THE TASK
Scan the lines below and report each one containing "lazymatch" by copying it.

[Data extracted from a collection]
***

Lemma getSandbox_total_witness :
  SandboxManager.getSandbox "b" (SandboxManager.new Examples.disk_mixed)
  = (Return None, SandboxManager.new Examples.disk_mixed)
  ∧ ∃ listed,
      (SandboxManager.listSandboxes Examples.willing
         (SandboxManager.new Examples.disk_mixed)).1 = Return listed
      ∧ listed ≡ₚ [Examples.record_a].
Proof.
  split.
  - apply (proj1 (proj2 getSandbox_total)).
    right. right. reflexivity.
  - destruct (proj2 (proj2 getSandbox_total) Examples.willing
                (SandboxManager.new Examples.disk_mixed))
      as (listed & Hlisted & Hentries & _).
    exists listed. split; [exact Hlisted|].
    apply (Hentries ["a"; "b"; "c"; "d"]); reflexivity.
Defined.

(** ** The calls issued by the lifecycle operations *)

Lemma call_trace h e s :
  SandboxManager.trace (SandboxManager.call h e s).2
  = SandboxManager.trace s ++ [e].
Proof. unfold SandboxManager.call. destruct (_ || _); reflexivity. Qed.

(** Running one call inside a proof: the trace grows by that call, whether
    it succeeds or not. *)
Ltac step h :=
  match goal with
  | |- context [SandboxManager.call h ?e ?s] =>
      let T := fresh "T" in
      pose proof (call_trace h e s) as T;
      let s' := fresh "s" in
      destruct (SandboxManager.call h e s) as [[[]|?] s']; simpl in T |- *
  end.

Ltac close_trace :=
  repeat match goal with
         | T : SandboxManager.trace ?s' = _ |- context [SandboxManager.trace ?s'] => rewrite T; clear T
         end;
  rewrite <- ?app_assoc; simpl.
(** ** The text of the model *)

Lemma filter_bounded {T : Type} (l : list (Var T)) :
  filter (fun v => isSome (lowerBound v) || isSome (upperBound v))
         (filter (fun v => negb (isBool v)) l)
  = filter bounded l.
Proof.
  induction l as [|v l IH]; cbn; [reflexivity|].
  unfold bounded at 1. destruct (isBool v); cbn; [exact IH|].
  destruct (isSome (lowerBound v) || isSome (upperBound v)); cbn;
    now rewrite IH.
Qed.

(** The variables of the objective are the Boolean candidates and the
    continuous time variables, each of the latter bounded from below by
    the guaranteed time of its rider. *)
Lemma objective_kinds (input : Input) (L : list AuxData) (ref : nat) (K : Q)
      (k : nat) (v : Var AuxData) :
  In v (vars (candidateTerms 0 L ++ timeTerms input ref K k)) ->
  (auxData v <> None /\ isBool v = true /\ isInt v = false
   /\ bounded v = false)
  \/ (auxData v = None /\ isBool v = false /\ isInt v = false
      /\ bounded v = true
      /\ exists r, r < k /\ name v = timeName r
                   /\ lowerBound v = Some (nth r (guaranteed input) 0%Q)
                   /\ upperBound v = None).
Proof.
  intros H. apply in_map_iff in H as (x & <- & H).
  apply in_app_iff in H as [H|H].
  - apply candidateTerms_In in H as (i & aux & _ & ->). left.
    cbn. repeat split; congruence.
  - unfold timeTerms in H. apply in_map_iff in H as (r & <- & Hr).
    apply in_seq in Hr. right. cbn. repeat split; auto.
    exists r. repeat split; auto. lia.
Qed.
Definition truthy_nul (x : nullable string) : option string := truthy_opt (nul_opt x).

(** [x ?? d]. *)
Definition opt_or {A} (x : option A) (d : A) : A :=
  match x with Some a => a | None => d end.

(** [x ?? y] where [y] may be absent too. *)
Definition opt_else {A} (x y : option A) : option A :=
  match x with Some a => Some a | None => y end.

(** A boolean property typed [true | undefined], as read by [x === true] or [if (x)]. *)
Definition is_true_opt (x : option bool) : bool :=
  match x with Some b => b | None => false end.

(** String equality [===]. *)
Definition str_eqb (a b : string) : bool := bool_decide (a = b).

Definition opt_str_eqb (a b : option string) : bool := bool_decide (a = b).

Lemma str_eqb_true a b : str_eqb a b = true <-> a = b.
Proof. apply bool_decide_eq_true. Qed.

Lemma str_eqb_refl a : str_eqb a a = true.
Proof. by apply str_eqb_true. Qed.

Lemma truthy_true s : truthy s = true <-> s <> ""%string.
Proof. unfold truthy. case_bool_decide; simpl; naive_solver. Qed.

Lemma truthy_opt_Some x s : truthy_opt x = Some s <-> x = Some s /\ s <> ""%string.
Proof.
  destruct x as [t|]; simpl; [|naive_solver].
  destruct (truthy t) eqn:E; [apply truthy_true in E; naive_solver|].
  split; [done|]. intros [[= ->] Hs]. apply truthy_true in Hs. congruence.
Qed.

Lemma truthy_nul_Some x s : truthy_nul x = Some s <-> x = Val s /\ s <> ""%string.
Proof.
  unfold truthy_nul. rewrite truthy_opt_Some. destruct x; simpl; naive_solver.
Qed.

(** ** Record update

    [r <| f := v |>] is the record [r] with the field read by the projection
    [f] replaced by [v].  A record type gives its eta-expansion once (an
    [Eta] instance); [derive_setter] then builds each field's [Setter]. *)
Class Eta (R : Type) := eta : R -> R.
Class Setter {R T : Type} (getter : R -> T) := set : (T -> T) -> R -> R.
Arguments set {R T} getter {_} _ _.

Ltac derive_setter :=
  lazymatch goal with
  | |- @Setter ?R ?T ?getter =>
      let inst := constr:(_ : Eta R) in
      let e := eval hnf in inst in
      let f := fresh "f" in
      let r := fresh "r" in
      unfold Setter; intros f r;
      let b := eval cbv beta in (e r) in
      lazymatch eval pattern (getter r) in b with
      | ?F _ => let t := eval cbv beta in (F (f (getter r))) in exact t
      end
  end.

Declare Scope record_update_scope.
Open Scope record_update_scope.
Notation "r <| f := v |>" := (set f (fun _ => v) r)
  (at level 1, left associativity) : record_update_scope.

(** ** JavaScript [Map]

    A [Map<string, V>] as the list of its entries in insertion order, because
    the source iterates maps ([values()], [keys()], [for .. of]) and sorts what
    it iterates with a stable sort.  [set] on a present key keeps the key's
    position; [delete] forgets it. *)
Module JsMap.

Definition t (V : Type) : Type := list (string * V).

Definition empty {V} : t V := [].

Fixpoint get {V} (k : string) (m : t V) : option V :=
  match m with
  | [] => None
  | (k', v) :: m' => if str_eqb k k' then Some v else get k m'
  end.

Definition has {V} (k : string) (m : t V) : bool := is_some (get k m).

Fixpoint set {V} (k : string) (v : V) (m : t V) : t V :=
  match m with
  | [] => [(k, v)]
  | (k', v') :: m' => if str_eqb k k' then (k', v) :: m' else (k', v') :: set k v m'
  end.

Definition delete {V} (k : string) (m : t V) : t V :=
  List.filter (fun e => negb (str_eqb k e.1)) m.

Definition keys {V} (m : t V) : list string := map fst m.
Definition values {V} (m : t V) : list V := map snd m.

(** Every key occurs once: the invariant of a [Map]. *)
Definition wf {V} (m : t V) : Prop := NoDup (keys m).

Section laws.
Context {V : Type}.
Implicit Types (m : t V) (k : string) (v : V).

Lemma get_set_eq k v m : get k (set k v m) = Some v.
Proof.
  induction m as [|[k' v'] m IH]; simpl; [by rewrite str_eqb_refl|].
  destruct (str_eqb k k') eqn:E; simpl; by rewrite E.
Qed.

Lemma get_set_ne k k' v m : k <> k' -> get k' (set k v m) = get k' m.
Proof.
  intros Hne. induction m as [|[j w] m IH]; simpl.
  - destruct (str_eqb k' k) eqn:E; [|done]. apply str_eqb_true in E. congruence.
  - destruct (str_eqb k j) eqn:E; simpl; [|by rewrite IH].
    apply str_eqb_true in E. subst j.
    destruct (str_eqb k' k) eqn:E'; [|done]. apply str_eqb_true in E'. congruence.
Qed.

Lemma get_set k k' v m :
  get k' (set k v m) = if decide (k = k') then Some v else get k' m.
Proof. case_decide; [subst; apply get_set_eq|by apply get_set_ne]. Qed.

Lemma get_delete_eq k m : get k (delete k m) = None.
Proof.
  induction m as [|[j w] m IH]; simpl; [done|].
  destruct (str_eqb k j) eqn:E; simpl; [done|]. by rewrite E.
Qed.

Lemma get_delete_ne k k' m : k <> k' -> get k' (delete k m) = get k' m.
Proof.
  intros Hne. induction m as [|[j w] m IH]; simpl; [done|].
  destruct (str_eqb k j) eqn:E; simpl; [|by rewrite IH].
  apply str_eqb_true in E. subst j.
  destruct (str_eqb k' k) eqn:E'; [|done]. apply str_eqb_true in E'. congruence.
Qed.

Lemma get_delete k k' m :
  get k' (delete k m) = if decide (k = k') then None else get k' m.
Proof. case_decide; [subst; apply get_delete_eq|by apply get_delete_ne]. Qed.

Lemma get_In k v m : get k m = Some v -> In (k, v) m.
Proof.
  induction m as [|[j w] m IH]; simpl; [done|].
  destruct (str_eqb k j) eqn:E; [|by auto].
  apply str_eqb_true in E. intros [= ->]. subst. by left.
Qed.

Lemma In_keys k v m : In (k, v) m -> In k (keys m).
Proof. intros H. apply in_map_iff. by exists (k, v). Qed.

Lemma In_get k v m : wf m -> In (k, v) m -> get k m = Some v.
Proof.
  unfold wf, keys. induction m as [|[j w] m IH]; simpl; [done|].
  rewrite NoDup_cons. intros [Hj Hm] [[= -> ->]|Hin]; [by rewrite str_eqb_refl|].
  destruct (str_eqb k j) eqn:E; [|by apply IH].
  apply str_eqb_true in E. subst j. exfalso. apply Hj.
  apply list_elem_of_In. by eapply In_keys.
Qed.

Lemma In_values_get m v : wf m -> In v (values m) -> exists k, get k m = Some v.
Proof.
  intros Hwf Hv. apply in_map_iff in Hv as [[k v'] [Heq Hin]]. simpl in Heq. subst v'.
  exists k. by apply In_get.
Qed.

Lemma get_In_values k v m : get k m = Some v -> In v (values m).
Proof. intros H. apply in_map_iff. exists (k, v). split; [done|]. by apply get_In. Qed.

Lemma keys_set k v m : keys (set k v m) = if decide (k ∈ keys m) then keys m else keys m ++ [k].
Proof.
  unfold keys. induction m as [|[j w] m IH]; simpl; [done|].
  destruct (str_eqb k j) eqn:E; simpl.
  - apply str_eqb_true in E. subst j. by rewrite decide_True by set_solver.
  - assert (k <> j) by (intros ->; by rewrite str_eqb_refl in E).
    rewrite IH. repeat case_decide; simpl; set_solver.
Qed.

Lemma wf_empty : wf (@empty V).
Proof. apply NoDup_nil_2. Qed.

Lemma wf_set k v m : wf m -> wf (set k v m).
Proof.
  unfold wf. rewrite keys_set. case_decide as Hk; [done|].
  intros Hm. apply NoDup_app. split; [done|]. split; [|apply NoDup_singleton].
  intros x Hx Hx'. apply list_elem_of_singleton in Hx' as ->. done.
Qed.

Lemma wf_filter p m : wf m -> wf (List.filter p m).
Proof.
  unfold wf, keys. induction m as [|[j w] m IH]; simpl; [done|].
  rewrite NoDup_cons. intros [Hj Hm]. destruct (p (j, w)); simpl; [|by apply IH].
  rewrite NoDup_cons. split; [|by apply IH].
  rewrite list_elem_of_In, in_map_iff in Hj |- *.
  intros [e [Heq Hin]]. apply Hj. exists e. apply filter_In in Hin as [Hin _]. done.
Qed.

Lemma wf_delete k m : wf m -> wf (delete k m).
Proof. apply wf_filter. Qed.

Lemma get_filter p m k v :
  wf m -> get k (List.filter p m) = Some v <-> get k m = Some v /\ p (k, v) = true.
Proof.
  unfold wf, keys. induction m as [|[j u] m IH]; simpl; [by intros; split; [|intros []]|].
  rewrite NoDup_cons. intros [Hj Hm]. specialize (IH Hm).
  assert (forall u, get j m = Some u -> False) as Hno.
  { intros u' Gu. apply Hj. apply list_elem_of_In. eapply In_keys. by apply get_In. }
  destruct (p (j, u)) eqn:Hp; simpl; destruct (str_eqb k j) eqn:E; simpl; try done; apply str_eqb_true in E; subst j.
  - split; [intros [= <-]; by split|by intros [[= <-] _]].
  - rewrite IH. split; [intros [G _]; by destruct (Hno v)|intros [[= <-] Hp']; congruence].
Qed.

Lemma set_entry j k v w m : In (j, w) (set k v m) -> (j = k /\ w = v) \/ In (j, w) m.
Proof.
  induction m as [|[i u] m IH]; simpl; [intros [[= -> ->]|[]]; by left|].
  destruct (str_eqb k i) eqn:E; simpl; [apply str_eqb_true in E; subst i|].
  - intros [[= -> ->]|Hin]; [by left|by right; right].
  - intros [[= -> ->]|Hin]; [by right; left|]. destruct (IH Hin); auto.
Qed.
End laws.

(** *** Refinement: an insertion-ordered map implements a finite map. *)
Definition to_gmap {V} (m : t V) : gmap string V := list_to_map m.

Lemma to_gmap_lookup {V} (m : t V) k : to_gmap m !! k = get k m.
Proof.
  unfold to_gmap. induction m as [|[j w] m IH]; simpl; [apply lookup_empty|].
  rewrite lookup_insert. unfold str_eqb.
  case_decide; case_bool_decide; [done|congruence|congruence|done].
Qed.

Lemma to_gmap_set {V} (m : t V) k v : to_gmap (set k v m) = <[k := v]> (to_gmap m).
Proof.
  apply map_eq. intros i. rewrite lookup_insert, !to_gmap_lookup, get_set.
  by repeat case_decide.
Qed.

Lemma to_gmap_delete {V} (m : t V) k : to_gmap (delete k m) = base.delete k (to_gmap m).
Proof.
  apply map_eq. intros i. rewrite lookup_delete, !to_gmap_lookup, get_delete.
  by repeat case_decide.
Qed.
End JsMap.

Create HintDb jsmap.
#[export] Hint Resolve JsMap.wf_empty JsMap.wf_set JsMap.wf_filter JsMap.wf_delete
  JsMap.get_set_eq JsMap.get_delete_eq JsMap.get_In_values : jsmap.
#[export] Hint Rewrite @JsMap.get_set_eq @JsMap.get_delete_eq : jsmap.

(** ** JavaScript [Set]

    A [Set<string>] as the list of its members in insertion order. *)
Definition set_has (x : string) (s : list string) : bool := existsb (str_eqb x) s.

(** [s.add(x)]. *)
Definition set_add (x : string) (s : list string) : list string :=
  if existsb (str_eqb x) s then s else (s ++ [x])%list.

(** [s.delete(x)]. *)
Definition set_delete (x : string) (s : list string) : list string :=
  List.filter (fun y => negb (str_eqb x y)) s.

(** [[...new Set(items)]], after the members of [seen]. *)
Fixpoint dedup (seen items : list string) : list string :=
  match items with
  | [] => seen
  | x :: rest => dedup (set_add x seen) rest
  end.

Lemma existsb_str_In x s : existsb (str_eqb x) s = true <-> In x s.
Proof.
  rewrite existsb_exists. split.
  - intros (y & Hy & E). apply str_eqb_true in E. by subst y.
  - intros H. exists x. split; [done|apply str_eqb_refl].
Qed.

Lemma set_has_In x s : set_has x s = true <-> In x s.
Proof. apply existsb_str_In. Qed.

Lemma set_has_not_In x s : set_has x s = false <-> ~ In x s.
Proof. rewrite <- set_has_In. destruct (set_has x s); intuition congruence. Qed.

Lemma set_add_In x y s : In y (set_add x s) <-> y = x \/ In y s.
Proof.
  unfold set_add. destruct (existsb (str_eqb x) s) eqn:E.
  - apply existsb_str_In in E. split; [auto|]. by intros [->|].
  - rewrite in_app_iff. simpl. intuition congruence.
Qed.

***

RESPONSE
  lazymatch goal with
      lazymatch eval pattern (getter r) in b with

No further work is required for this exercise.